When I was a kid my parents used to shop at Costco’s all the time. Costco’s was this huge warehouse of everything you could think of packaged in Paul Bunyan’s overweight second cousin sized containers. You’d stock up your shopping cart as if you were doing a last minute hording for the approaching Armageddon, and the trick was, if you bought food, to finish it all before everything went bad. It never worked unless you were mormon and had 7 wives and 48 kids to feed. Otherwise you ended up with a lot of compost. Costco’s was buying wholesale.
But what about wholesale diamonds? Is there a giant Costco’s for wholesale diamonds? They don’t exactly go bad as fast as food does, though they do spontaneously turn into graphite at a rate so slow that the universe will recontract by the time you notice it, so why would someone have to sell wholesale diamonds in the first place? The term “wholesale” in wholesale diamonds simply means who’s selling to whom.

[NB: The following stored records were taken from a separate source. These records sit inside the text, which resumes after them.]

(** [n] bounds the turns of the wait for a custom resource definition. *)
Definition InitMasterAlone (n : nat) : Step W := λ ctx,
  node ← NodeObject ctx;
  match node with
  | None => mret (ctx, Errorf "master, empty node error: <nil> ")
  | Some node =>
      cfg ← deref (mt_BootCFG (m_Status node));
      '(pctx, _, err) ← NewContext (WdripFlags ctx) (Some (cl_Spec cfg));
      match err with
      | Some e => mret (ctx, Wrapf (Some e) "initialize provider")
      | None =>
          let ctx := nc_with_provider pctx ctx in
          keepCtx ctx
            (RunActions [NewConcurrentPkgDL (cl_Spec cfg) (wo_Bucket (WdripFlags ctx));
                         ActionKubelet; ActionInit; ActionCCM; ActionKubeAuth; ActionPost n] ctx)
      end
  end.

Definition InitWorker : Step W := λ ctx,
  node ← NodeObject ctx;
  match node with
  | None => mret (ctx, Errorf "empty node error: <nil> ")
  | Some node =>
      cfg ← deref (mt_BootCFG (m_Status node));
      keepCtx ctx
        (RunActions [NewConcurrentPkgDL (cl_Spec cfg) (wo_Bucket (WdripFlags ctx)); ActionKubelet; ActionJoin] ctx)
  end.

(** Steps are numbered; the first error ends them. *)
Fixpoint runSteps (i : Z) (steps : list (Step W)) (ctx : NodeContext) : IO W (NodeContext * error) :=
  match steps with
  | [] => mret (ctx, None)
  | step :: rest =>
      '(ctx, err) ← step ctx;
      match err with
      | Some e => mret (ctx, Errorf ("steps " +:+ fmt_d i +:+ ": " +:+ Error e))
      | None => runSteps (i + 1) rest ctx
      end
  end.
(** [initnode] *)
Definition roleSteps (n : nat) (role : string) : list (Step W) :=
  if decide (role = NODE_ROLE_ETCD) then [InitEtcd]
  else if decide (role = NODE_ROLE_MASTER) then [InitMasterAlone n]
  else if decide (role = NODE_ROLE_HYBRID) then [InitEtcd; InitMasterAlone n]
  else if decide (role = NODE_ROLE_WORKER) then [InitWorker]
  else [].
Definition initnode (n : nat) (ctx : NodeContext) : IO W error :=
  '(_, err) ← runSteps 0 (InitFunc ctx :: InitContainerRuntime :: roleSteps n (wo_Role (WdripFlags ctx))) ctx;
  mret err.
(** cmd/wdrip/recover: [doRecover] *)
Definition doRecover (n : nat) (ctx : NodeContext) : IO W error :=
  '(_, err) ← runSteps 0 [InitFunc ctx; InitContainerRuntime; InitEtcd; InitMasterAlone n] ctx;
  mret err.

(** bootstrap.go: [WaitBootrap] *)
Definition mastersUp (cnt : Z) : IO W (bool * error) :=
  '(out, err) ← Kubectl ["--kubeconfig"; AUTH_FILE; "-l"; "node-role.kubernetes.io/master="; "get"; "no"];
  match err with
  | Some _ => mret (false, None)
  | None => mret (Z.of_nat (length out) - 1 =? cnt, None)
  end.
Definition WaitBootrap (BootCFG : option ClusterSpec) (cnt : Z) : IO W error :=
  err ← Poll (3 * Second) (10 * Minute) (mastersUp cnt);
  match (err : error) with
  | Some e => mret (Errorf ("wait bootstrap: " +:+ Error e))
  | None =>
      boot ← deref BootCFG;
      err ← RunWdrip boot;
      match (err : error) with
      | Some e => mret (Errorf ("run wdrip: " +:+ Error e))
      | None => InstallAddons None boot [KUBEPROXY_MASTER]
      end
  end.
End steps.

(** ** Facts *)

(** The certificate authorities of a specification, by name. *)
Definition CAs (s : ClusterSpec) : list (option KeyCert) :=
  let k := cs_Kubernetes s in
  let e := cs_Etcd s in
  [ku_RootCA k; ku_FrontProxyCA k; ku_SvcAccountCA k; es_PeerCA e; es_ServerCA e; ku_ControlRoot k].
(** The five a node cannot do without are there. *)
Definition complete (s : ClusterSpec) : Prop := Forall is_Some (take 5 (CAs s)).
(** Every authority of [a] is the one of [b]. *)
Definition keeps_CAs (a b : ClusterSpec) : Prop :=
  Forall2 (λ x y : option KeyCert, is_Some x → y = x) (CAs a) (CAs b).

(** Apart from authorities and tokens two specifications agree. *)
Definition same_settings (a b : ClusterSpec) : Prop :=
  ∃ token root front sa control init peer server,
    b = cs_with_Etcd (MkEtcdSpec (es_Unit (cs_Etcd a)) (es_Endpoints (cs_Etcd a)) init peer server)
          (cs_with_Kubernetes (MkKubernetes (ku_Unit (cs_Kubernetes a)) token root front sa control) a).

Lemma same_settings_refl a : same_settings a a.
Proof. destruct a as [? ? ? ? ? [] ? []]. by do 8 eexists. Qed.
Lemma same_settings_trans a b c : same_settings a b → same_settings b c → same_settings a c.
Proof. intros (?&?&?&?&?&?&?&?&->) (?&?&?&?&?&?&?&?&->). by do 8 eexists. Qed.
(** The alternative names are not an authority. *)
Lemma same_settings_Sans a b l : same_settings a b → same_settings a (cs_with_Sans (cs_Sans a) (cs_with_Sans l b)).
Proof. intros (?&?&?&?&?&?&?&?&->). by do 8 eexists. Qed.
Lemma keepCAs_keeps prec c : keeps_CAs c (keepCAs prec c).
Proof. unfold keeps_CAs, CAs. cbn. repeat constructor; by intros [? ->]. Qed.
(** An authority of the previous run is used where the configuration has none. *)
Lemma keepCAs_fills prec c : CAs (keepCAs prec c) = zip_with orElse (CAs c) (CAs prec).
Proof. reflexivity. Qed.
Lemma keepCAs_settings prec c : same_settings c (keepCAs prec c).
Proof. by do 8 eexists. Qed.

Section credential_facts.
Context {W : Type} `{Env W} `{CryptoLib} `{PKIX}.

Lemma NewKeyCert_Some kc (s s' : St W) : NewKeyCert s = (Ret (kc, None), s') → is_Some kc.
Proof.
  unfold NewKeyCert. intros HB. apply bind_Ret_inv in HB as ([[key crt] [e|]] & s1 & _ & HB); [done|].
  injection HB as <- _. by eexists.
Qed.
Lemma NewKeyCertForSA_Some kc (s s' : St W) : NewKeyCertForSA s = (Ret (kc, None), s') → is_Some kc.
Proof.
  unfold NewKeyCertForSA. intros HB. apply bind_Ret_inv in HB as ([[key crt] [e|]] & s1 & _ & HB); [done|].
  injection HB as <- _. by eexists.
Qed.
Lemma defaultCA_spec make ca x (s s' : St W) :
  (∀ kc s s', make s = (Ret (kc, None), s') → is_Some kc) →
  defaultCA make ca s = (Ret x, s') → is_Some x ∧ (is_Some ca → x = ca).
Proof.
  intros Hm. unfold defaultCA. destruct ca as [c|]; [intros [= <- _]; split; [by eexists|done]|].
  intros HB. apply bind_Ret_inv in HB as ([kc [e|]] & s1 & E & HB); [done|].
  injection HB as <- _. split; [by eapply Hm|by intros []].
Qed.

Lemma SetDefaultCredential_spec spec spec' (s s' : St W) :
  SetDefaultCredential spec s = (Ret spec', s') →
  complete spec' ∧ keeps_CAs spec spec' ∧ same_settings spec spec' ∧
  (ku_KubeadmToken (cs_Kubernetes spec) ≠ "" →
     ku_KubeadmToken (cs_Kubernetes spec') = ku_KubeadmToken (cs_Kubernetes spec)) ∧
  (es_InitToken (cs_Etcd spec) ≠ "" → es_InitToken (cs_Etcd spec') = es_InitToken (cs_Etcd spec)).
Proof.
  unfold SetDefaultCredential. intros HB.
  apply bind_Ret_inv in HB as (root & s1 & E1 & HB). apply (defaultCA_spec _ _ _ _ _ NewKeyCert_Some) in E1 as [E1 K1].
  apply bind_Ret_inv in HB as (front & s2 & E2 & HB). apply (defaultCA_spec _ _ _ _ _ NewKeyCert_Some) in E2 as [E2 K2].
  apply bind_Ret_inv in HB as (sa & s3 & E3 & HB). apply (defaultCA_spec _ _ _ _ _ NewKeyCertForSA_Some) in E3 as [E3 K3].
  apply bind_Ret_inv in HB as (token & s4 & E4 & HB).
  apply bind_Ret_inv in HB as (server & s5 & E5 & HB). apply (defaultCA_spec _ _ _ _ _ NewKeyCert_Some) in E5 as [E5 K5].
  apply bind_Ret_inv in HB as (peer & s6 & E6 & HB). apply (defaultCA_spec _ _ _ _ _ NewKeyCert_Some) in E6 as [E6 K6].
  apply bind_Ret_inv in HB as (init & s7 & E7 & HB). injection HB as <- _.
  split_and!; [by repeat constructor|by repeat constructor|by do 8 eexists|intros Ht; cbn|intros Ht; cbn].
  - rewrite decide_False in E4 by done. by injection E4 as <- _.
  - rewrite decide_False in E7 by done. by injection E7 as <- _.
Qed.
End credential_facts.

Lemma addSans_elem ep sans x : x ∈ addSans ep sans ↔ x = ep ∨ x ∈ sans.
Proof. unfold addSans. case_bool_decide; set_solver. Qed.
Lemma addSans_NoDup ep sans : NoDup sans → NoDup (addSans ep sans).
Proof.
  unfold addSans. case_bool_decide as Hin; [done|]. intros Hn. apply NoDup_app. split_and!; [done| |apply NoDup_singleton].
  set_solver.
Qed.

(** The alternative names hold both endpoints, nothing is lost and nothing is
    listed twice. *)
Definition sans_ok (old new : list string) (e : Endpoint) : Prop :=
  (∀ x, x ∈ new ↔ x ∈ old ∨ (x ≠ "" ∧ (x = ep_Intranet e ∨ x = ep_Internet e))) ∧ (NoDup old → NoDup new).
Lemma AddExtraSans_ok c :
  sans_ok (cs_Sans (cl_Spec c)) (cs_Sans (cl_Spec (AddExtraSans c))) (cs_Endpoint (cl_Spec c)).
Proof.
  unfold AddExtraSans. cbn. split.
  - intros x. repeat case_decide; rewrite ?addSans_elem; naive_solver.
  - intros Hn. repeat case_decide; auto using addSans_NoDup.
Qed.
(** The authority [ca] of a node is the one of the file, and where the file has
    none the one of the previous run, if there was one. *)
Definition file_then_previous (conf : ClusterSpec) (prec : option ClusterSpec) (spec : ClusterSpec)
    (ca : ClusterSpec → option KeyCert) : Prop :=
  (is_Some (ca conf) → ca spec = ca conf) ∧
  (∀ p, prec = Some p → ca conf = None → is_Some (ca p) → ca spec = ca p).
Definition authorities : list (ClusterSpec → option KeyCert) :=
  [λ c, ku_RootCA (cs_Kubernetes c); λ c, ku_FrontProxyCA (cs_Kubernetes c);
   λ c, ku_SvcAccountCA (cs_Kubernetes c); λ c, es_PeerCA (cs_Etcd c); λ c, es_ServerCA (cs_Etcd c)].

Back in the day when there was no internet, not everybody could sit down in front a screen and talk to, well, anybody. So not everyone knew the people who controlled the wholesale diamond mines from some mine in Zimbabwe. So what happened in wholesale diamond land was thusly thus. Bob Wholesale Diamond Guy had a huge load of diamonds from Mt. Vulcanosuvius in Zimbabwe. These were way too many to use in jewelry for himself, even if Bob had theoretically been married and divorced 27 times and needed lots of diamond engagement rings, and he doesn’t know everybody and doesn’t want to invest in store infrastructure. So he’d make a call to Mr. Retailer and say something like, “Hey, you have a store, right? I have all these diamonds. Can you buy them off me wholesale?” Mr. Retailer would say sure, sell them at twice the price he got it from Bob Wholesale Diamond Guy, and buy body-heat activated deodorant off the profit margins.

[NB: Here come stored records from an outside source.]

(* ===== verification/GoRegexp.v ===== *)
(** * Regular expressions of Go (package regexp)

    The part of the syntax and of the semantics that pkg/utils/unstructed relies
    on: literals, classes in brackets, the classes [\w] and [\s], the repetition
    [{0,}] of a class, and groups that are not nested.  An expression is read
    from its text; matching it is defined twice, as the texts and groups it
    accepts, and as the search package regexp documents, which returns of the
    leftmost matches the one a backtracking engine would find first, repetitions
    being greedy.  All classes are of ASCII characters, so bytes are matched. *)
From stdpp Require Import base list strings.
From Stdlib Require Import Lia Ascii.
From S2P Require Import Prelude GoStrings.

(** A class, as ranges of character codes. *)
Abbreviation class := (list (N * N)).
Definition in_class (c : class) (x : ascii) : bool :=
  existsb (λ r, (r.1 <=? N_of_ascii x)%N && (N_of_ascii x <=? r.2)%N) c.
Fixpoint all_in (c : class) (t : string) : bool :=
  match t with EmptyString => true | String x t => in_class c x && all_in c t end.

Inductive re : Type :=
| Eps
| One (c : class)
| Many (c : class)
| Cat (a b : re)
| Group (r : re).

(** ** Reading an expression *)
Definition single (x : ascii) : class := [(N_of_ascii x, N_of_ascii x)].
(** What a backslash makes of a character. *)
Definition escape (x : ascii) : class :=
  if Ascii.eqb x "w" then [(48, 57); (65, 90); (95, 95); (97, 122)]%N
  else if Ascii.eqb x "s" then [(9, 10); (12, 13); (32, 32)]%N
  else single x.

(** The inside of brackets, and what follows them: a minus sign is a range only
    between two characters. *)
Fixpoint parse_class (s : string) : option (class * string) :=
  match s with
  | EmptyString => None
  | String "]" s => Some ([], s)
  | String "\" (String x s) => '(c, s) ← parse_class s; Some (escape x ++ c, s)
  | String x (String "-" (String y s) as s') =>
      if Ascii.eqb y "]" then '(c, s) ← parse_class s'; Some (single x ++ c, s)
      else '(c, s) ← parse_class s; Some ((N_of_ascii x, N_of_ascii y) :: c, s)
  | String x s => '(c, s) ← parse_class s; Some (single x ++ c, s)
  end.

(** The characters that mean something else. *)
Definition special (x : ascii) : bool :=
  existsb (Ascii.eqb x) ["*"; "+"; "?"; "|"; "."; "^"; "$"; "{"; "}"; "]"]%char.

(** A sequence up to the end, or up to the parenthesis that closes the group. *)
Fixpoint parse (fuel : nat) (group : bool) (s : string) : option (re * string) :=
  let repeated fuel c s :=
    match s with
    | String "{" (String "0" (String "," (String "}" s))) => '(r, s) ← parse fuel group s; Some (Cat (Many c) r, s)
    | _ => '(r, s) ← parse fuel group s; Some (Cat (One c) r, s)
    end in
  match fuel with
  | O => None
  | S fuel =>
      match s with
      | EmptyString => if group then None else Some (Eps, EmptyString)
      | String ")" s => if group then Some (Eps, s) else None
      | String "(" s =>
          if group then None
          else '(a, s) ← parse fuel true s; '(b, s) ← parse fuel false s; Some (Cat (Group a) b, s)
      | String "[" s => '(c, s) ← parse_class s; repeated fuel c s
      | String "\" (String x s) => repeated fuel (escape x) s
      | String x s => if special x then None else repeated fuel (single x) s
      end
  end.
Definition Compile (text : string) : option re :=
  match parse (S (String.length text)) false text with
  | Some (r, EmptyString) => Some r
  | _ => None
  end.

(** ** What an expression accepts: a text, with the texts of its groups *)
Inductive accepts : re → string → list string → Prop :=
| acc_eps : accepts Eps EmptyString []
| acc_one c x : in_class c x = true → accepts (One c) (String x EmptyString) []
| acc_many c t : all_in c t = true → accepts (Many c) t []
| acc_cat a b t u g h : accepts a t g → accepts b u h → accepts (Cat a b) (t +:+ u) (g ++ h)
| acc_group r t g : accepts r t g → accepts (Group r) t (g ++ [t]).

(** ** The search *)

(** What [s] has before its end [s']. *)
Definition taken (s s' : string) : string := String.substring 0 (String.length s - String.length s') s.

(** Greedy: another character first, what follows only when that fails. *)
Fixpoint many {A} (c : class) (s : string) (k : string → option A) : option A :=
  match s with
  | EmptyString => k EmptyString
  | String x s' =>
      if in_class c x then match many c s' k with Some a => Some a | None => k s end else k s
  end.
Fixpoint run {A} (r : re) (s : string) (g : list string) (k : string → list string → option A) : option A :=
  match r with
  | Eps => k s g
  | One c => match s with String x s' => if in_class c x then k s' g else None | EmptyString => None end
  | Many c => many c s (λ s', k s' g)
  | Cat a b => run a s g (λ s' g', run b s' g' k)
  | Group r => run r s g (λ s' g', k s' (g' ++ [taken s s']))
  end.
Definition matchAt (r : re) (s : string) : option (list string) := run r s [] (λ _ g, Some g).
(** The groups of the leftmost match. *)
Fixpoint Submatch (r : re) (s : string) : option (list string) :=
  match matchAt r s with
  | Some g => Some g
  | None => match s with EmptyString => None | String _ s' => Submatch r s' end
  end.

(** ** The search finds what is accepted *)
Lemma taken_app t s : taken (t +:+ s) s = t.
Proof.
  unfold taken. replace (String.length (t +:+ s) - String.length s) with (String.length t).
  - induction t as [|x t IH]; cbn [String.append String.length String.substring]; [by destruct s|by rewrite IH].
  - induction t as [|x t IH]; cbn [String.append String.length]; [lia|].
    assert (String.length s <= String.length (t +:+ s)) by (clear; induction t; cbn; lia). lia.
Qed.

Lemma many_sound {A} c s (k : string → option A) a :
  many c s k = Some a → ∃ t s', s = t +:+ s' ∧ all_in c t = true ∧ k s' = Some a.
Proof.
  induction s as [|x s IH]; cbn [many]; intros Hm; [by exists EmptyString, EmptyString|].
  destruct (in_class c x) eqn:Hx; [|by exists EmptyString, (String x s)].
  destruct (many c s k) as [b|]; [|by exists EmptyString, (String x s)]. injection Hm as ->.
  destruct (IH eq_refl) as (t & s' & -> & Ht & Hk). exists (String x t), s'. cbn. by rewrite Hx.
Qed.
Lemma many_complete {A} c t s (k : string → option A) :
  all_in c t = true → k s ≠ None → many c (t +:+ s) k ≠ None.
Proof.
  intros Ht Hk. induction t as [|x t IH]; cbn [String.append] in *.
  - destruct s as [|x s]; [done|]. cbn. destruct (in_class c x); [|done]. by destruct (many c s k).
  - cbn [many all_in] in *. apply andb_true_iff in Ht as [-> Ht].
    specialize (IH Ht). by destruct (many c (t +:+ s) k).
Qed.

Lemma run_sound {A} r : ∀ s g (k : string → list string → option A) a,
  run r s g k = Some a → ∃ t s' h, s = t +:+ s' ∧ accepts r t h ∧ k s' (g ++ h) = Some a.
Proof.
  induction r as [|c|c|r1 IH1 r2 IH2|r IH]; intros s g k a; cbn [run].
  - intros Hk. exists EmptyString, s, []. rewrite app_nil_r. split_and!; [done|constructor|done].
  - destruct s as [|x s]; [done|]. destruct (in_class c x) eqn:Hx; [|done]. intros Hk.
    exists (String x EmptyString), s, []. rewrite app_nil_r. split_and!; [done|by constructor|done].
  - intros (t & s' & -> & Ht & Hk)%many_sound. exists t, s', []. rewrite app_nil_r.
    split_and!; [done|by constructor|done].
  - intros (t & s1 & h & -> & H1 & (u & s2 & h2 & -> & H2 & Hk)%IH2)%IH1.
    exists (t +:+ u), s2, (h ++ h2). rewrite string_app_assoc, app_assoc. split_and!; [done|by constructor|done].
  - intros (t & s' & h & -> & Ha & Hk)%IH. rewrite taken_app, <- app_assoc in Hk.
    exists t, s', (h ++ [t]). split_and!; [done|by constructor|done].
Qed.
Lemma run_complete {A} r t h : accepts r t h → ∀ s g (k : string → list string → option A),
  k s (g ++ h) ≠ None → run r (t +:+ s) g k ≠ None.
Proof.
  induction 1 as [|c x Hx|c t Ht|a b t u g1 h1 _ IH1 _ IH2|r t g1 _ IH]; intros s g k Hk; cbn [run].
  - by rewrite app_nil_r in Hk.
  - cbn. rewrite Hx. by rewrite app_nil_r in Hk.
  - apply many_complete; [done|]. by rewrite app_nil_r in Hk.
  - rewrite string_app_assoc. apply IH1, IH2. by rewrite <- app_assoc.
  - apply IH. by rewrite taken_app, <- app_assoc.
Qed.

(** A match at the start is found exactly when some text there is accepted. *)
Lemma matchAt_sound r s g : matchAt r s = Some g → ∃ t s', s = t +:+ s' ∧ accepts r t g.
Proof. unfold matchAt. intros (t & s' & h & -> & Ha & [= <-])%run_sound. eauto. Qed.
Lemma matchAt_complete r t s h : accepts r t h → is_Some (matchAt r (t +:+ s)).
Proof.
  intros Ha. unfold matchAt.
  destruct (run _ _ _ _) as [g|] eqn:E; [by eexists|].
  by destruct (run_complete (A := list string) r t h Ha s [] (λ _ g, Some g)).
Qed.

(** Greedy repetitions take all they can when what follows succeeds there. *)
Lemma many_greedy {A} c t s (k : string → option A) a :
  all_in c t = true → match s with EmptyString => True | String x _ => in_class c x = false end →
  k s = Some a → many c (t +:+ s) k = Some a.
Proof.
  intros Ht Hs Hk. induction t as [|x t IH]; cbn [String.append].
  - destruct s as [|x s]; [done|]. cbn. by rewrite Hs.
  - cbn [many all_in] in *. apply andb_true_iff in Ht as [-> Ht]. by rewrite IH.
Qed.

Today, because of the internet, Bob Wholesale Diamond Guy can just announce that he has a whole bunch of wholesale diamonds from Mt. Vulcanosuvius in Zimbabwe and he’s selling them at such and such, whether bulk or singularly. This eliminates Mr. Retailer.

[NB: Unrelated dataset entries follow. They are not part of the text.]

(* ===== verification/StackTpl.v ===== *)
(** * The embedded stack template (pkg/iaas/provider/alibaba/tpl.go)

    The text of [Template], and what makes it fit for what is done with it: it
    is a JSON document; everything it refers to (parameters, conditions,
    resources, their order of creation) is there; the parameters the provider
    passes, the outputs it reads and the resources it looks for are declared;
    and writing the script of the first master into it keeps all that. *)
From stdpp Require Import base list gmap strings.
From Stdlib Require Import Lia Ascii.
From S2P Require Import Prelude GoStrings GoTime Api Sdk Effects GoTemplate Utils Provider UserData Hash Alibaba AliGroups AliEvents Unstructed GoJson Stack.
(* ===== verification/Build.v ===== *)
(** * Building and publishing packages (cmd/wdrip/build, pkg/actions/file/transfer.go)

    The build command packs the binaries of each component into an archive, and
    uploads it to a bucket per region.  Where it goes is compared with where the
    steps of a node, in [Boot], download it from.  Commands are environment calls; [deepcopy.Copy] of a path is the path. *)
From stdpp Require Import base list gmap strings.
From Stdlib Require Import Lia Ascii.
From S2P Require Import Prelude GoStrings GoTime Api Effects Utils Provider Rest NodeInfo Sign Etcd Iaas Actions NodeActions Post Boot.
Local Open Scope Z_scope.

(** [type flagpole struct], as far as it is read. *)
Record flagpole : Type := MkFlagpole {
  fl_Regions : list string;
  fl_Bucket : string;
  fl_Download : bool;
  fl_DryRun : bool;
  fl_OS : string;
  fl_SourceOS : string;
  fl_Arch : string;
  fl_Project : string;
  fl_NamespaceFrom : string;
  fl_NamespaceTo : string;
  fl_BaseFileServer : string;
  fl_KubernetesVersion : string;
  fl_KubernetesCNIVersion : string;
  fl_DockerVersion : string;
  fl_EtcdVersion : string;
  fl_WdripVersion : string;
  fl_RunScriptVersion : string;
  fl_CloudType : string }.
Record BuildContext : Type := MkBuildContext { b_Ctx : flagpole; b_TempDir : string }.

So theoretically, yes, there are wholesale diamonds. But the only way to figure out if you’re really getting wholesale diamondprices is if you compare what you see on the net to what you see at your local jewelers who doesn’t own Mt. Vulcanosuvius and only buys wholesale diamonds off of Bob Wholesale Diamond Guy. If they prices are the same, you win. If they’re not, you’re being played.